[Data to use]
(** The two NULs, and the views of one accepted field. *)
Lemma field_writes base data pos colon vstart vlen e :
  (e + 2 <= length data)%nat -> (pos + colon < vstart)%nat -> (vstart + vlen <= e)%nat ->
  let data' := <[(vstart + vlen)%nat := NUL]> (<[(pos + colon)%nat := NUL]> data) in
  let key := View (base + Z.of_nat pos) (Z.of_nat colon) in
  let val := View (base + Z.of_nat vstart) (Z.of_nat vlen) in
  length data' = length data /\ take pos data' = take pos data /\ drop (e + 2) data' = drop (e + 2) data /\
  view_bytes base data' key = slice data pos (pos + colon) /\
  view_bytes base data' val = slice data vstart (vstart + vlen) /\
  placed base data' (e + 2) key /\ placed base data' (e + 2) val.
Proof.
  intros He Hv Hle data' key val.
  assert (Hvb : forall d a n, view_bytes base d (View (base + Z.of_nat a) (Z.of_nat n)) = slice d a (a + n)).
  { intros d a n. unfold view_bytes, slice; cbn. do 2 f_equal; [lia|]. f_equal. lia. }
  unfold key, val. rewrite !Hvb. unfold data'.
  split_and!.
  - by rewrite !length_insert.
  - by rewrite !take_insert_ge by lia.
  - by rewrite !drop_insert_lt by lia.
  - unfold slice. rewrite !drop_insert_ge, !take_insert_ge by lia. done.
  - unfold slice. rewrite drop_insert_ge, take_insert_ge, drop_insert_lt by lia. done.
  - split_and!; cbn [v_addr v_len]; [lia|lia|lia|].
    replace (Z.to_nat _) with (pos + colon)%nat by lia. apply at_lookup.
    rewrite list_lookup_insert_ne by lia. by apply list_lookup_insert_eq; lia.
  - split_and!; cbn [v_addr v_len]; [lia|lia|lia|].
    replace (Z.to_nat _) with (vstart + vlen)%nat by lia. apply at_lookup.
    apply list_lookup_insert_eq. rewrite length_insert. lia.
Qed.
Lemma slice_prefix data pos size k :
  (pos + k <= size)%nat -> take k (slice data pos size) = slice data pos (pos + k).
Proof. intros H. unfold slice. rewrite take_take. f_equal. lia. Qed.

Lemma slice_suffix data pos size k : drop k (slice data pos size) = slice data (pos + k) size.
Proof. unfold slice. rewrite <- drop_drop, skipn_firstn_comm. f_equal. lia. Qed.

Lemma slice_slice data i j k n :
  (i + k + n <= j)%nat -> slice (slice data i j) k (k + n) = slice data (i + k) (i + k + n).
Proof.
  intros H. unfold slice at 1. rewrite slice_suffix, slice_prefix by lia. f_equal. lia.
Qed.

Lemma spec_field_loop line :
  match FindFieldEnd line with
  | None => spec_field line = None
  | Some colon =>
      let '(tstart, vlen) := Trim (drop (colon + 1) line) in
      (colon + 1 + tstart + vlen <= length line)%nat /\
      let value := slice line (colon + 1 + tstart) (colon + 1 + tstart + vlen) in
      spec_field line = if IsFieldSanitized value then Some (take colon line, value) else None
  end.
Proof.
  unfold FindFieldEnd, spec_field. rewrite field_end_loop_spec. cbn [Nat.add].
  destruct (find_char COLON line) as [k|] eqn:E; [|done].
  apply find_char_Some in E as [E _]. apply lookup_lt_Some in E.
  destruct ((0 <? k)%nat && forallb is_tchar (take k line)) eqn:Eb; [|done].
  pose proof (Trim_spec (drop (k + 1) line)) as Ht.
  destruct (Trim _) as [ts vl]. rewrite length_drop in Ht. destruct Ht as [Hl Hv].
  split; [lia|]. rewrite IsFieldSanitized_spec.
  assert (Ev : slice line (k + 1 + ts) (k + 1 + ts + vl) = trim_by is_blank (drop (k + 1) line)).
  { rewrite <- Hv. unfold slice. rewrite drop_drop. f_equal. lia. }
  rewrite Ev. cbn [andb]. by destruct (forallb field_char _).
Qed.

(** The loop on the buffer, with its views and its writes, computes the fields
    of the specification: same verdict, same end, and a header map whose views
    denote the specified names and values. *)
Lemma headers_loop_spec fuel cfg base data size pos cnt hs :
  (size <= length data)%nat -> all_placed base data pos hs ->
  let '(ok, data', pos', hs') := headers_loop fuel cfg base data size pos cnt hs in
  length data' = length data /\ take pos data' = take pos data /\
  match spec_block fuel (maxHeaderTotalCount cfg - cnt) (slice data pos size) with
  | Some (fs, n) =>
      ok = true /\ pos' = (pos + n)%nat /\ (pos' <= size)%nat /\ drop pos' data' = drop pos' data /\
      all_placed base data' pos' hs' /\
      contents base data' hs' = fold_left (fun m f => SetHeader id f.1 f.2 m) fs (contents base data hs)
  | None => ok = false
  end.
Proof.
  revert data pos cnt hs. induction fuel as [|fuel IH]; intros data pos cnt hs Hs Hp; [done|].
  cbn [headers_loop spec_block].
  destruct (SafeFindCRLF data size pos) as [[np e]|] eqn:Ef.
  2: { split_and!; [done|done|]. destruct (spec_crlf (slice data pos size)) as [k|] eqn:Ek; [|done]. exfalso.
       pose proof (spec_crlf_Some _ _ Ek) as (Hk & _). unfold slice in Hk. rewrite length_take, length_drop in Hk.
       enough (SafeFindCRLF data size pos = Some ((pos + k + 2)%nat, (pos + k)%nat)) by congruence.
       apply SafeFindCRLF_Some; [done|]. split_and!; [lia|lia|lia|]. rewrite Ek. f_equal. lia. }
  apply SafeFindCRLF_Some in Ef as (Hpe & -> & He & Ek); [|done]. rewrite Ek.
  set (line := slice data pos e). assert (Hll : length line = (e - pos)%nat) by (apply slice_length; lia).
  destruct (Nat.eqb_spec (length line) 0) as [Hz|Hnz].
  { rewrite <- Hll, Hz. split_and!; try done; [lia|lia|].
    eapply Forall_impl; [exact Hp|]. cbn. intros p [? ?]. split; (eapply placed_take; [|reflexivity|done]; lia). }
  destruct (e - pos)%nat as [|k'] eqn:Ekk; [lia|]. cbv beta iota. rewrite <- Ekk in Ek, Hll |- *. clear k' Ekk.
  rewrite slice_prefix by lia. replace (pos + (e - pos))%nat with e by lia. fold line.
  pose proof (spec_field_loop line) as Hsf.
  destruct (FindFieldEnd line) as [colon|]; [|by rewrite Hsf].
  destruct (Trim (drop (colon + 1) line)) as [ts vl]. destruct Hsf as [Hfit ->].
  unfold line. rewrite !slice_slice by lia. fold line.
  replace (pos + (colon + 1 + ts))%nat with (pos + colon + 1 + ts)%nat by lia.
  destruct (IsFieldSanitized _); cbn [negb]; [|done].
  destruct (field_writes base data pos colon (pos + colon + 1 + ts) vl e) as
    (Wl & Wt & Wd & Wk & Wv & Pk & Pv); [lia|lia|lia|].
  set (data2 := <[_ := _]> _) in *. set (key := View _ (Z.of_nat colon)) in *.
  set (val := View _ (Z.of_nat vl)) in *.
  destruct (Z.ltb_spec (maxHeaderTotalCount cfg) (cnt + 1)) as [Hmax|Hmax].
  { replace (maxHeaderTotalCount cfg - cnt <? 1) with true by lia. done. }
  replace (maxHeaderTotalCount cfg - cnt <? 1) with false by lia.
  set (hs2 := SetHeader _ _ _ _).
  assert (Hp2 : all_placed base data2 (e + 2) hs2).
  { apply SetHeader_placed; [done|done|]. eapply Forall_impl; [exact Hp|]. cbn. intros p [? ?].
    split; (eapply placed_take; [| |done]; [lia|done]). }
  assert (Hc2 : contents base data2 hs2 =
    SetHeader id (take colon line) (slice data (pos + colon + 1 + ts) (pos + colon + 1 + ts + vl)) (contents base data hs)).
  { unfold hs2. rewrite contents_SetHeader, Wk, Wv. f_equal.
    - unfold line. by rewrite slice_prefix by lia.
    - symmetry. eapply contents_take; [exact Hp|done]. }
  specialize (IH data2 (e + 2)%nat (cnt + 1) hs2 ltac:(lia) Hp2).
  destruct (headers_loop fuel cfg base data2 size (e + 2) (cnt + 1) hs2) as [[[ok data'] pos'] hs'].
  destruct IH as (IHl & IHt & IHm). split; [congruence|]. split.
  { rewrite <- Wt. apply (f_equal (take pos)) in IHt. rewrite !take_take in IHt.
    by rewrite !Nat.min_l in IHt by lia. }
  rewrite slice_suffix. replace (pos + (e - pos + 2))%nat with (e + 2)%nat by lia.
  assert (Es : slice data2 (e + 2) size = slice data (e + 2) size) by (unfold slice; by rewrite Wd).
  rewrite Es in IHm. replace (maxHeaderTotalCount cfg - (cnt + 1)) with (maxHeaderTotalCount cfg - cnt - 1) in IHm by lia.
  destruct (spec_block _ _ _) as [[fs n]|]; [|done].
  destruct IHm as (-> & Hpos & Hle & Hd & Hpl & Hcont). split_and!; [done|lia|done| |done|].
  - assert (Ed : forall l : bytes, drop pos' l = drop n (drop (e + 2) l))
      by (intros l; rewrite drop_drop; f_equal; lia).
    by rewrite Hd, !Ed, Wd.
  - rewrite Hcont, Hc2. done.
Qed.
Lemma clear_lowest_mask ms :
  mask_of ms <> 0 ->
  clear_lowest (mask_of ms) = mask_of (<[first_true ms := false]> ms).
Proof.
  unfold clear_lowest. induction ms as [|m r IH]; [done|]. cbn [mask_of first_true]. pose proof (mask_of_range r).
  destruct m; cbn [Z.b2z insert list_insert mask_of]; intros Hne.
  - replace (1 * 128 + 256 * mask_of r - 1) with (127 + 256 * mask_of r) by lia.
    replace (1 * 128) with 128 by lia. rewrite lane_land, Z.land_diag by lia. done.
  - replace (0 * 128 + 256 * mask_of r) with (0 + 256 * mask_of r) by lia.
    replace (0 + 256 * mask_of r - 1) with (255 + 256 * (mask_of r - 1)) by lia.
    rewrite lane_land by lia. rewrite IH by lia. change (Z.land 0 255) with 0. done.
Qed.

(** ** The three matchers, lane by lane *)

Lemma byte_forall (f : Z -> bool) :
  forallb f (seqZ 0 256) = true -> forall b, is_byte b -> f b = true.
Proof.
  intros H b Hb. rewrite forallb_forall in H. apply H, list_elem_of_In, elem_of_seqZ.
  unfold is_byte in Hb. lia.
Qed.

Lemma land_u64 x y : 0 <= x < 2 ^ 64 -> Z.land (u64 y) x = Z.land y x.
Proof.
  intros Hx. unfold wrap. rewrite <- Z.land_ones by lia.
  rewrite <- Z.land_assoc, (Z.land_comm (Z.ones 64)), Z.land_ones by lia. by rewrite Z.mod_small.
Qed.

Definition high_bit (b : Z) : bool := Z.testbit b 7.
Definition top_bits (b : Z) : bool := Z.testbit b 7 && Z.testbit b 6.

Lemma byte_high b : is_byte b -> Z.land b 128 = Z.b2z (high_bit b) * 128.
Proof.
  intros Hb. apply Z.eqb_eq.
  apply (byte_forall (fun b => Z.land b 128 =? Z.b2z (high_bit b) * 128)); [by vm_compute|done].
Qed.

Lemma byte_top b c : is_byte b -> c = 0 \/ c = 1 ->
  Z.land (Z.land b ((2 * b + c) mod 256)) 128 = Z.b2z (top_bits b) * 128.
Proof.
  intros Hb Hc. apply Z.eqb_eq. destruct Hc as [-> | ->].
  - apply (byte_forall (fun b => Z.land (Z.land b ((2 * b + 0) mod 256)) 128 =? Z.b2z (top_bits b) * 128));
      [by vm_compute|done].
  - apply (byte_forall (fun b => Z.land (Z.land b ((2 * b + 1) mod 256)) 128 =? Z.b2z (top_bits b) * 128));
      [by vm_compute|done].
Qed.

Lemma MatchEmptyOrDeleted_lanes bs :
  length bs = 8%nat -> Forall is_byte bs ->
  MatchEmptyOrDeleted (le_word bs) = mask_of (map high_bit bs).
Proof.
  intros Hl Hb. unfold MatchEmptyOrDeleted. change LANES_80 with (repeat_lane 8 128). rewrite <- Hl. clear Hl.
  induction Hb as [|b r Hb _ IH]; [done|]. cbn [le_word length repeat_lane map mask_of].
  rewrite lane_land by (unfold is_byte in Hb; lia). by rewrite IH, byte_high.
Qed.

Lemma MatchEmpty_lanes bs :
  length bs = 8%nat -> Forall is_byte bs -> MatchEmpty (le_word bs) = mask_of (map top_bits bs).
Proof.
  intros Hl Hb. unfold MatchEmpty. rewrite (Z.land_comm (le_word bs)), <- Z.land_assoc, land_u64.
  2: { rewrite Z.land_comm. change LANES_80 with (repeat_lane 8 128). rewrite <- Hl.
       assert (H : 0 <= Z.land (repeat_lane (length bs) 128) (le_word bs) <= repeat_lane (length bs) 128).
       { clear Hl. induction Hb as [|b r Hb _ IH]; [done|]. cbn [le_word length repeat_lane].
         rewrite lane_land by (unfold is_byte in Hb; lia). rewrite Z.land_comm, byte_high by done.
         destruct (high_bit b); cbn [Z.b2z]; lia. }
       rewrite Hl in *. change (repeat_lane 8 128) with 9259542123273814144 in *. lia. }
  rewrite (Z.land_assoc (Z.shiftl _ _)), (Z.land_comm (Z.shiftl _ _)).
  change LANES_80 with (repeat_lane 8 128). rewrite <- Hl, Z.shiftl_mul_pow2 by lia. change (2 ^ 1) with 2. clear Hl.
  enough (G : forall c, c = 0 \/ c = 1 ->
    Z.land (Z.land (le_word bs) (2 * le_word bs + c)) (repeat_lane (length bs) 128) = mask_of (map top_bits bs)).
  { rewrite <- (G 0) by lia. do 2 f_equal. lia. }
  induction Hb as [|b r Hb _ IH]; intros c Hc; [done|]. cbn [le_word length repeat_lane map mask_of].
  pose proof Hb as Hb'. unfold is_byte in Hb'.
  pose proof (Z.div_mod (2 * b + c) 256 ltac:(lia)) as Hdm.
  pose proof (Z.mod_pos_bound (2 * b + c) 256 ltac:(lia)) as Hm.
  replace (2 * (b + 256 * le_word r) + c) with ((2 * b + c) mod 256 + 256 * (2 * le_word r + (2 * b + c) / 256)) by lia.
  rewrite lane_land, lane_land, byte_top, IH by (done || (apply byte_land; lia) || lia). done.
Qed.

(** The lanes of [(cmp - 0x01..) & ~cmp & 0x80..]: a zero lane is flagged, and a
    lane holding 1 just above a flagged one is too, through the borrow. *)
Fixpoint match_lanes (cs : bytes) (borrow : bool) : list bool :=
  match cs with
  | [] => []
  | c :: r => ((c =? 0) || (c =? 1) && borrow) :: match_lanes r ((c =? 0) || (c =? 1) && borrow)
  end.

Lemma byte_match c bo : is_byte c ->
  let d := c - 1 - Z.b2z bo in
  Z.land (Z.land (d mod 256) (Z.lxor c 255)) 128 = Z.b2z ((c =? 0) || (c =? 1) && bo) * 128 /\
  d / 256 = - Z.b2z ((c =? 0) || (c =? 1) && bo).
Proof.
  intros Hc d. unfold d.
  pose (f bo c := (Z.land (Z.land ((c - 1 - Z.b2z bo) mod 256) (Z.lxor c 255)) 128 =?
                   Z.b2z ((c =? 0) || (c =? 1) && bo) * 128) &&
                  ((c - 1 - Z.b2z bo) / 256 =? - Z.b2z ((c =? 0) || (c =? 1) && bo))).
  assert (H : f bo c = true) by (apply byte_forall; [by destruct bo; vm_compute|done]).
  unfold f in H. apply andb_true_iff in H as [H1 H2]. by split; apply Z.eqb_eq.
Qed.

[Work instructions]
Wherever a line in the records contains the word "Hcont", copy that line.

[Solution]
  destruct IHm as (-> & Hpos & Hle & Hd & Hpl & Hcont). split_and!; [done|lia|done| |done|].
  - rewrite Hcont, Hc2. done.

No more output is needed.